WHAT IS NEEDED: Print this span of the material below exactly: the line with "assert (length b", the line with "- destruct (Nat.eqb_spec (first q) 0)", and every line between them, but nothing else.

TASK MATERIAL:
(* ===== verification/Queue.v ===== *)
(** * [Mini::Queue]: the circular buffer

    [mtl/Queue.h].  A queue is its buffer with the positions of the first
    element and of the first free cell; one cell is always free.  [elems] is the
    sequence it stands for, and the operations are those of a sequence.  The
    sizes are not bounded by the width of [int]. *)
From S2P Require Import Prelude.

Record Queue (A : Type) := MkQueue { buf : list A; first : nat; end_ : nat }.

Arguments MkQueue {A}.
Arguments buf {A}.
Arguments first {A}.
Arguments end_ {A}.

Section Ops.
Context {A : Type} `{Inhabited A}.
Implicit Types (q : Queue A).

Definition new_queue : Queue A := MkQueue [inhabitant] 0 0.

(** [clear()]: the elements of the buffer are dropped, one cell is left. *)
Definition q_clear q : Queue A := MkQueue [inhabitant] 0 0.

Definition q_size q : nat :=
  if Nat.leb (first q) (end_ q) then end_ q - first q else end_ q + length (buf q) - first q.

(** [operator[]]. *)
Definition q_at q (i : nat) : A := buf q !!! ((first q + i) mod length (buf q))%nat.

Definition q_peek q : A := buf q !!! first q.

Definition q_pop q : Queue A :=
  MkQueue (buf q) (if Nat.eqb (S (first q)) (length (buf q)) then 0 else S (first q)) (end_ q).

(** [insert(elem)]: a full buffer is unrolled into one of half as many cells
    more, [(size * 3 + 1) >> 1]. *)
Definition q_insert q (x : A) : Queue A :=
  let b := <[end_ q := x]> (buf q) in
  let e := if Nat.eqb (S (end_ q)) (length b) then 0%nat else S (end_ q) in
  if Nat.eqb (first q) e then
    MkQueue (drop (first q) b ++ take e b ++
             replicate ((length b * 3 + 1) / 2 - length b)%nat inhabitant) 0 (length b)
  else MkQueue b (first q) e.

(** ** The sequence *)

Definition elems q : list A :=
  if Nat.leb (first q) (end_ q) then take (end_ q - first q) (drop (first q) (buf q))
  else drop (first q) (buf q) ++ take (end_ q) (buf q).

Definition wf q : Prop := (first q < length (buf q))%nat ∧ (end_ q < length (buf q))%nat.

Lemma new_queue_spec : wf new_queue ∧ elems new_queue = [].
Proof. split; [split; simpl; lia | done]. Qed.

Lemma q_size_spec q : wf q → q_size q = length (elems q).
Proof.
  intros [H1 H2]. unfold q_size, elems. destruct (Nat.leb_spec (first q) (end_ q)).
  - rewrite length_take, length_drop. lia.
  - rewrite length_app, length_take, length_drop. lia.
Qed.

Lemma q_at_spec q i : wf q → (i < q_size q)%nat → elems q !! i = Some (q_at q i).
Proof.
  intros [H1 H2] Hi. unfold q_at, elems. unfold q_size in Hi. destruct (Nat.leb_spec (first q) (end_ q)).
  - rewrite lookup_take_lt, lookup_drop by lia. rewrite Nat.mod_small by lia.
    apply list_lookup_lookup_total_lt. lia.
  - destruct (decide (first q + i < length (buf q))%nat) as [Hlt | Hge].
    + rewrite lookup_app_l by (rewrite length_drop; lia). rewrite lookup_drop, Nat.mod_small by lia.
      by apply list_lookup_lookup_total_lt.
    + rewrite lookup_app_r by (rewrite length_drop; lia). rewrite length_drop, lookup_take_lt by lia.
      assert ((first q + i) mod length (buf q) = first q + i - length (buf q))%nat as ->.
      { symmetry. apply (Nat.mod_unique _ _ 1); lia. }
      replace (i - (length (buf q) - first q))%nat with (first q + i - length (buf q))%nat by lia.
      apply list_lookup_lookup_total_lt. lia.
Qed.

Lemma peek_pop_spec q x r : wf q → elems q = x :: r → q_peek q = x ∧ wf (q_pop q) ∧ elems (q_pop q) = r.
Proof.
  intros [H1 H2] E. pose proof (q_size_spec q (conj H1 H2)) as Hs. rewrite E in Hs. simpl in Hs.
  assert (q_peek q = x) as Hp.
  { pose proof (q_at_spec q 0 (conj H1 H2) ltac:(lia)) as H0. rewrite E in H0. injection H0 as ->.
    unfold q_at, q_peek. by rewrite Nat.add_0_r, Nat.mod_small by lia. }
  split; [done |]. unfold q_peek in Hp.
  assert (drop (first q) (buf q) = x :: drop (S (first q)) (buf q)) as Hd.
  { rewrite <- Hp. apply drop_S. by apply list_lookup_lookup_total_lt. }
  unfold q_size in Hs. unfold q_pop, wf, elems in *. cbn [buf first end_].
  destruct (Nat.eqb_spec (S (first q)) (length (buf q))) as [Ew | Hw].
  - split; [lia |]. destruct (Nat.leb_spec (first q) (end_ q)); [lia |]. cbn [Nat.leb]. rewrite Nat.sub_0_r, drop_0.
    rewrite Hd in E. rewrite (drop_ge (buf q) (S (first q))) in E by lia. simpl in E. by injection E.
  - split; [lia |]. destruct (Nat.leb_spec (first q) (end_ q)), (Nat.leb_spec (S (first q)) (end_ q)); try lia.
    + rewrite Hd in E. replace (end_ q - first q)%nat with (S (end_ q - S (first q))) in E by lia.
      simpl in E. by injection E.
    + rewrite Hd in E. simpl in E. by injection E.
Qed.

Lemma q_insert_spec q x : wf q → wf (q_insert q x) ∧ elems (q_insert q x) = elems q ++ [x].
Proof.
  intros [H1 H2]. unfold q_insert. set (b := <[end_ q := x]> (buf q)).
  assert (length b = length (buf q)) as Hl by apply length_insert.
  assert (b !! end_ q = Some x) as Hx by by apply list_lookup_insert_eq.
  assert (take (S (end_ q)) b = take (end_ q) (buf q) ++ [x]) as Ht.
  { rewrite (take_S_r _ _ x Hx). unfold b. by rewrite take_insert_ge. }
  assert (∀ n, (end_ q < n)%nat → drop n b = drop n (buf q)) as Hd.
  { intros n Hn. unfold b. by rewrite drop_insert_lt. }
  rewrite Hl. set (pad := replicate _ _).
  assert (0 < length pad)%nat as Hpad.
  { unfold pad. rewrite length_replicate. pose proof (Nat.div_mod_eq (length (buf q) * 3 + 1) 2).
    pose proof (Nat.mod_upper_bound (length (buf q) * 3 + 1) 2). lia. }
  clearbody pad. destruct (Nat.eqb_spec (S (end_ q)) (length (buf q))) as [Ew | Hw].
  - destruct (Nat.eqb_spec (first q) 0) as [E0 | Hne].
    + assert (b = take (end_ q) (buf q) ++ [x]) as Eb by (rewrite <- Ht, take_ge; [done | lia]).
      unfold wf, elems. simpl. rewrite E0, drop_0, !length_app, Hl. simpl. split; [lia |].
      rewrite Nat.sub_0_r, !drop_0, take_app_le, take_ge by lia. by rewrite Nat.sub_0_r.
    + unfold wf, elems. simpl. split; [lia |]. destruct (Nat.leb_spec (first q) (end_ q)); [| lia].
      destruct (Nat.leb_spec (first q) 0); [lia |]. rewrite app_nil_r.
      assert (b = take (end_ q) (buf q) ++ [x]) as -> by (rewrite <- Ht, take_ge; [done | lia]).
      rewrite drop_app_le by (rewrite length_take; lia). f_equal.
      rewrite take_drop_commute. by replace (first q + (end_ q - first q))%nat with (end_ q) by lia.
  - destruct (Nat.eqb_spec (first q) (S (end_ q))) as [Ef | Hne].
    + unfold wf, elems. simpl. rewrite !length_app, length_drop, length_take, Hl. split; [lia |].
      destruct (Nat.leb_spec (first q) (end_ q)); [lia |]. rewrite Nat.sub_0_r, drop_0.
      rewrite Hd, Ht by lia. rewrite !(assoc_L (++)), take_app_le.
      * rewrite take_ge; [done |]. rewrite !length_app, length_drop, length_take. simpl. lia.
      * rewrite !length_app, length_drop, length_take. simpl. lia.
    + unfold wf, elems. simpl. split; [lia |].
      destruct (Nat.leb_spec (first q) (end_ q)), (Nat.leb_spec (first q) (S (end_ q))); try lia.
      * rewrite !take_drop_commute. replace (first q + (S (end_ q) - first q))%nat with (S (end_ q)) by lia.
        replace (first q + (end_ q - first q))%nat with (end_ q) by lia.
        rewrite Ht. apply drop_app_le. rewrite length_take. lia.
      * rewrite Hd by lia. rewrite Ht. by rewrite (assoc_L (++)).
Qed.
End Ops.

(** C37. [Queue] refines a sequence: [q_insert] appends, [q_peek] and [q_pop] take the
    first element, [operator[]] and [size] read the sequence, in every state of
    the circular buffer and across the growth of its buffer. *)
Theorem queue_refines {A} `{Inhabited A} (q : Queue A) (x : A) : wf q →
  (wf (q_insert q x) ∧ elems (q_insert q x) = elems q ++ [x]) ∧
  q_size q = length (elems q) ∧ (∀ i, (i < q_size q)%nat → elems q !! i = Some (q_at q i)) ∧
  ∀ y r, elems q = y :: r → q_peek q = y ∧ wf (q_pop q) ∧ elems (q_pop q) = r.
Proof.
  intros Hw. split; [by apply q_insert_spec |]. split; [by apply q_size_spec |].
  split; [intros i; by apply q_at_spec | intros y r; by apply peek_pop_spec].
Qed.

(** A full buffer that has gone round: 2, 3 and then 4. *)
Lemma queue_refines_witness :
  elems (q_insert (MkQueue [3; 0; 2] 2%nat 1%nat) 4) = [2; 3; 4] ∧ length (buf (q_insert (MkQueue [3; 0; 2] 2%nat 1%nat) 4)) = 5%nat.
Proof.
  split; [| reflexivity].
  destruct (queue_refines (MkQueue [3; 0; 2] 2%nat 1%nat) 4) as [[_ E] _]; [split; simpl; lia | exact E].
Defined.
(** Decision heuristics. *)
Record Order := MkOrder {
  activity : list double;
  polarity : list bool;
  user_pol : list lbool;
  decision : list bool;
  order_heap : Heap;
  var_inc : double;
  random_seed : double;
  phase_saving : Z;
  dec_vars : Z }.

#[export] Instance Order_settable : Settable Order := λ o,
  MkOrder (activity o) (polarity o) (user_pol o) (decision o) (order_heap o) (var_inc o)
          (random_seed o) (phase_saving o) (dec_vars o).

(** Configuration, never written after construction. *)
Record Params := MkParams {
  var_decay : double;
  clause_decay : double;
  random_var_freq : double;
  luby_restart : bool;
  ccmin_mode : Z;
  rnd_pol : bool;
  rnd_init_act : bool;
  garbage_frac : double;
  min_learnts_lim : Z;
  restart_first : Z;
  restart_inc : double;
  learntsize_factor : double;
  learntsize_inc : double;
  learntsize_adjust_start_confl : Z;
  learntsize_adjust_inc : double;
  remove_satisfied : bool }.

Record Stats := MkStats {
  solves : Z; starts : Z; decisions : Z; rnd_decisions : Z; propagations : Z;
  conflicts : Z; num_clauses : Z; num_learnts : Z; clauses_literals : Z;
  learnts_literals : Z; max_literals : Z; tot_literals : Z }.

#[export] Instance Stats_settable : Settable Stats := λ t,
  MkStats (solves t) (starts t) (decisions t) (rnd_decisions t) (propagations t)
          (conflicts t) (num_clauses t) (num_learnts t) (clauses_literals t)
          (learnts_literals t) (max_literals t) (tot_literals t).

(** One line of the DRAT proof: deletion flag and clause in DIMACS integers. *)
Definition ProofLine : Type := bool * list Z.

Record Solver := MkSolver {
  core : Core;
  order : Order;
  stats : Stats;
  params : Params;
  clauses : list CRef;
  learnts : list CRef;
  assumptions : list Lit;
  ok : bool;
  cla_inc : double;
  simpDB_assigns : Z;
  simpDB_props : Z;
  progress_estimate : double;
  next_var : Var;
  trail_cap : Z;
  released_vars : list Var;
  free_vars : list Var;
  seen : list Z;
  analyze_toclear : list Lit;
  max_learnts : double;
  learntsize_adjust_confl : double;
  learntsize_adjust_cnt : Z;
  conflict_budget : Z;
  propagation_budget : Z;
  asynch_interrupt : bool;
  model : list lbool;
  conflict : IntMap.IntSet Lit;
  proof : option (list ProofLine) }.

#[export] Instance Solver_settable : Settable Solver := λ s,
  MkSolver (core s) (order s) (stats s) (params s) (clauses s) (learnts s) (assumptions s)
    (ok s) (cla_inc s) (simpDB_assigns s) (simpDB_props s) (progress_estimate s) (next_var s)
    (trail_cap s) (released_vars s) (free_vars s) (seen s) (analyze_toclear s) (max_learnts s)
    (learntsize_adjust_confl s) (learntsize_adjust_cnt s) (conflict_budget s)
    (propagation_budget s) (asynch_interrupt s) (model s) (conflict s) (proof s).

(** ** Reading the assignment *)

(** [value(Var)] and [value(Lit)]. *)
Definition value_var (s : Core) (x : Var) : lbool := zget l_Undef (assigns s) x.

Definition value (s : Core) (p : Lit) : lbool := lb_xor (value_var s (var p)) (sign p).

Definition reason (s : Core) (x : Var) : CRef := vd_reason (zget inhabitant (vardata s) x).

Definition level (s : Core) (x : Var) : Z := vd_level (zget inhabitant (vardata s) x).

Definition decisionLevel (s : Core) : nat := length (trail_lim s).

Definition abstractLevel (s : Core) (x : Var) : Z := u32 (Z.shiftl 1 (Z.land (level s x) 31)).

Definition nAssigns (s : Core) : Z := Z.of_nat (length (trail s)).

(** [satisfied(c)]. *)
Definition satisfied (s : Core) (c : Clause) : bool :=
  existsb (λ l, lb_eqb (value s l) l_True) (c_lits c).

(** [locked(c)] for the clause stored at [cr]. *)
Definition locked (s : Core) (cr : CRef) (c : Clause) : bool :=
  let l := c_lits c !!! 0%nat in
  lb_eqb (value s l) l_True && negb (reason s (var l) =? CRef_Undef) &&
  (reason s (var l) =? cr).

Definition isRemoved (s : Core) (cr : CRef) : option bool :=
  c ← ca_deref (ca s) cr; Some (c_mark c =? 1).

(** [WatcherDeleted]. *)
Definition watcher_deleted (a : Arena) (w : Watcher) : bool :=
  match ca_deref a (w_cref w) with Some c => c_mark c =? 1 | None => false end.

(** ** Enqueueing and decision levels *)

Definition newDecisionLevel (s : Core) : Core :=
  s <| trail_lim := trail_lim s ++ [length (trail s)] |>.

Definition uncheckedEnqueue (s : Core) (p : Lit) (from : CRef) : Core :=
  s <| assigns := zset (assigns s) (var p) (lbool_of_bool (negb (sign p))) |>
    <| vardata := zset (vardata s) (var p) (MkVarData from (Z.of_nat (decisionLevel s))) |>
    <| trail := trail s ++ [p] |>.

(** [enqueue(p, from)]. *)
Definition enqueue (s : Core) (p : Lit) (from : CRef) : bool * Core :=
  if lb_neb (value s p) l_Undef then (lb_neb (value s p) l_False, s)
  else (true, uncheckedEnqueue s p from).

(** ** [propagate] *)

(** [c[0] == false_lit] swaps the two watched literals, so that the false
    literal is [c[1]]. *)
Definition false_lit_second (false_lit : Lit) (ls : list Lit) : list Lit :=
  if lit_eqb (ls !!! 0%nat) false_lit
  then <[1%nat := false_lit]> (<[0%nat := ls !!! 1%nat]> ls)
  else ls.

(** The first position from [k] on whose literal is not false. *)
Fixpoint find_watch (s : Core) (ls : list Lit) (k : nat) : option nat :=
  match ls with
  | [] => None
  | l :: ls => if lb_neb (value s l) l_False then Some k else find_watch s ls (S k)
  end.

(** The loop over the watchers [ws] of the true literal [p]: [kept] is what
    [*j++] has written so far.  A moved watch is pushed on another list. *)
Fixpoint propagate_watchers (p : Lit) (s : Core) (ws kept : list Watcher) (confl : CRef) :
    option (Core * list Watcher * CRef) :=
  match ws with
  | [] => Some (s, kept, confl)
  | w :: ws =>
      if lb_eqb (value s (w_blocker w)) l_True then propagate_watchers p s ws (kept ++ [w]) confl
      else
        let cr := w_cref w in
        let false_lit := lit_neg p in
        c ← ca_deref (ca s) cr;
        let c := set_lits c (false_lit_second false_lit (c_lits c)) in
        let s := s <| ca := ca_store (ca s) cr c |> in
        let first := c_lits c !!! 0%nat in
        let w' := MkWatcher cr first in
        if negb (lit_eqb first (w_blocker w)) && lb_eqb (value s first) l_True
        then propagate_watchers p s ws (kept ++ [w']) confl
        else
          match find_watch s (drop 2 (c_lits c)) 2 with
          | Some k =>
              let ck := c_lits c !!! k in
              let c := set_lits c (<[k := false_lit]> (<[1%nat := ck]> (c_lits c))) in
              let s := s <| ca := ca_store (ca s) cr c |>
                         <| watches := occ_push (watches s) (lit_neg ck) w' |> in
              propagate_watchers p s ws kept confl
          | None =>
              if lb_eqb (value s first) l_False
              then Some (s <| qhead := length (trail s) |>, kept ++ w' :: ws, cr)
              else propagate_watchers p (uncheckedEnqueue s first cr) ws (kept ++ [w']) confl
          end
  end.

(** The propagation of one literal: [watches.lookup(p)], the watcher loop, and
    [ws.shrink(i - j)]. *)
Definition propagate_lit (s : Core) (confl : CRef) : option (Core * CRef) :=
  let p := trail s !!! qhead s in
  let s := s <| qhead := S (qhead s) |>
             <| watches := occ_lookup (watcher_deleted (ca s)) (watches s) p |> in
  '(s, ws, confl) ← propagate_watchers p s (occ_get (watches s) p) [] confl;
  Some (s <| watches := occ_set (watches s) p ws |>, confl).

Fixpoint propagate_loop (fuel : nat) (s : Core) (confl : CRef) (num_props : Z) :
    option (Core * CRef * Z) :=
  if Nat.ltb (qhead s) (length (trail s)) then
    match fuel with
    | O => None
    | S fuel =>
        '(s, confl) ← propagate_lit s confl;
        propagate_loop fuel s confl (num_props + 1)
    end
  else Some (s, confl, num_props).

(** Every round advances [qhead] and the trail holds each variable once. *)
Definition propagate_core (s : Core) : option (Core * CRef * Z) :=
  propagate_loop (S (length (assigns s))) s CRef_Undef 0.

Definition propagate (st : Solver) : option (Solver * CRef) :=
  '(s, confl, num_props) ← propagate_core (core st);
  Some (st <| core := s |>
           <| stats := (stats st) <| propagations := u64 (propagations (stats st) + num_props) |> |>
           <| simpDB_props := simpDB_props st - num_props |>,
        confl).

(** ** Backtracking *)

(** The comparator of the heap: [activity[x] > activity[y]]. *)
Definition VarOrderLt (act : list double) (x y : Z) : bool :=
  d_ltb (zget inhabitant act y) (zget inhabitant act x).

Definition insertVarOrder (o : Order) (x : Var) : Order :=
  if negb (inHeap (order_heap o) x) && zget false (decision o) x
  then o <| order_heap := Heap.insert (VarOrderLt (activity o)) (order_heap o) x |>
  else o.

(** The effect of un-assigning [trail[c]] on the heuristics; [last_lim] is
    [trail_lim.last()]. *)
Definition undo_order (last_lim : nat) (o : Order) (c : nat) (p : Lit) : Order :=
  let x := var p in
  let o := if (1 <? phase_saving o) || ((phase_saving o =? 1) && Nat.ltb last_lim c)
           then o <| polarity := zset (polarity o) x (sign p) |> else o in
  insertVarOrder o x.

(** The loop of [cancelUntil] over [trail[c]], from the last position down;
    [ps] is the suffix of the trail from [c0], reversed. *)
Fixpoint undo_loop (last_lim : nat) (a : list lbool) (o : Order) (c0 : nat) (ps : list Lit) :
    list lbool * Order :=
  match ps with
  | [] => (a, o)
  | p :: ps =>
      undo_loop last_lim (zset a (var p) l_Undef)
        (undo_order last_lim o (c0 + length ps) p) c0 ps
  end.

Definition cancelUntil (st : Solver) (lvl : nat) : Solver :=
  let s := core st in
  if Nat.ltb lvl (decisionLevel s) then
    let lim := trail_lim s !!! lvl in
    let last_lim := default 0%nat (last (trail_lim s)) in
    let '(a, o) := undo_loop last_lim (assigns s) (order st) lim (rev (drop lim (trail s))) in
    st <| core := s <| assigns := a |> <| qhead := lim |> <| trail := take lim (trail s) |>
                    <| trail_lim := take lvl (trail_lim s) |> |>
       <| order := o |>
  else st.

(** ** Propagation checks *)

(** The first loop of [prop_check(assumps)]: enqueue until one is false. *)
Fixpoint enqueue_all (s : Core) (ps : list Lit) : Core * bool :=
  match ps with
  | [] => (s, true)
  | p :: ps =>
      if lb_eqb (value s p) l_False then (s, false)
      else if lb_neb (value s p) l_True then enqueue_all (uncheckedEnqueue s p CRef_Undef) ps
      else enqueue_all s ps
  end.

Definition set_phase_saving (st : Solver) (v : Z) : Solver :=
  st <| order := (order st) <| phase_saving := v |> |>.

(** [if (st) confl = propagate();], where [confl] starts as [CRef_Undef]. *)
Definition propagate_if (b : bool) (st : Solver) : option (Solver * CRef) :=
  if b then propagate st else Some (st, CRef_Undef).

(** [bool Solver::prop_check(assumps, psaving)]. *)
Definition prop_check (st : Solver) (assumps : list Lit) (psaving : Z) : option (Solver * bool) :=
  if negb (ok st) then Some (st, false)
  else
    let lvl := decisionLevel (core st) in
    let psaving_copy := phase_saving (order st) in
    let st := set_phase_saving st psaving in
    let '(s, b) := enqueue_all (newDecisionLevel (core st)) assumps in
    '(st, confl) ← propagate_if b (st <| core := s |>);
    let st := if Nat.ltb lvl (decisionLevel (core st)) then cancelUntil st lvl else st in
    Some (set_phase_saving st psaving_copy, b && (confl =? CRef_Undef)).

(** The loop of [prop_check(assumps, prop)]: one decision level per assumption,
    until one is false or propagation fails. *)
Fixpoint assume_each (st : Solver) (ps : list Lit) : option (Solver * bool * CRef) :=
  match ps with
  | [] => Some (st, true, CRef_Undef)
  | p :: ps =>
      if lb_eqb (value (core st) p) l_False then Some (st, false, CRef_Undef)
      else if lb_neb (value (core st) p) l_True then
        '(st, confl) ← propagate
           (st <| core := uncheckedEnqueue (newDecisionLevel (core st)) p CRef_Undef |>);
        if confl =? CRef_Undef then assume_each st ps else Some (st, true, confl)
      else assume_each st ps
  end.

(** [bool Solver::prop_check(assumps, prop, psaving)]: also returns the
    propagated literals. *)
Definition prop_check_propagated (st : Solver) (assumps : list Lit) (psaving : Z) :
    option (Solver * bool * list Lit) :=
  if negb (ok st) then Some (st, false, [])
  else
    let lvl := decisionLevel (core st) in
    let psaving_copy := phase_saving (order st) in
    '(st, b, confl) ← assume_each (set_phase_saving st psaving) assumps;
    '(st, prop) ←
      (if Nat.ltb lvl (decisionLevel (core st)) then
         let prop := drop (trail_lim (core st) !!! lvl) (trail (core st)) in
         prop ← (if negb (confl =? CRef_Undef)
                 then c ← ca_deref (ca (core st)) confl; Some (prop ++ [c_lits c !!! 0%nat])
                 else Some prop);
         Some (cancelUntil st lvl, prop)
       else Some (st, []));
    Some (set_phase_saving st psaving_copy, b && (confl =? CRef_Undef), prop).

EXPECTED ANSWER:
  assert (length b = length (buf q)) as Hl by apply length_insert.
  assert (b !! end_ q = Some x) as Hx by by apply list_lookup_insert_eq.
  assert (take (S (end_ q)) b = take (end_ q) (buf q) ++ [x]) as Ht.
  { rewrite (take_S_r _ _ x Hx). unfold b. by rewrite take_insert_ge. }
  assert (∀ n, (end_ q < n)%nat → drop n b = drop n (buf q)) as Hd.
  { intros n Hn. unfold b. by rewrite drop_insert_lt. }
  rewrite Hl. set (pad := replicate _ _).
  assert (0 < length pad)%nat as Hpad.
  { unfold pad. rewrite length_replicate. pose proof (Nat.div_mod_eq (length (buf q) * 3 + 1) 2).
    pose proof (Nat.mod_upper_bound (length (buf q) * 3 + 1) 2). lia. }
  clearbody pad. destruct (Nat.eqb_spec (S (end_ q)) (length (buf q))) as [Ew | Hw].
  - destruct (Nat.eqb_spec (first q) 0) as [E0 | Hne].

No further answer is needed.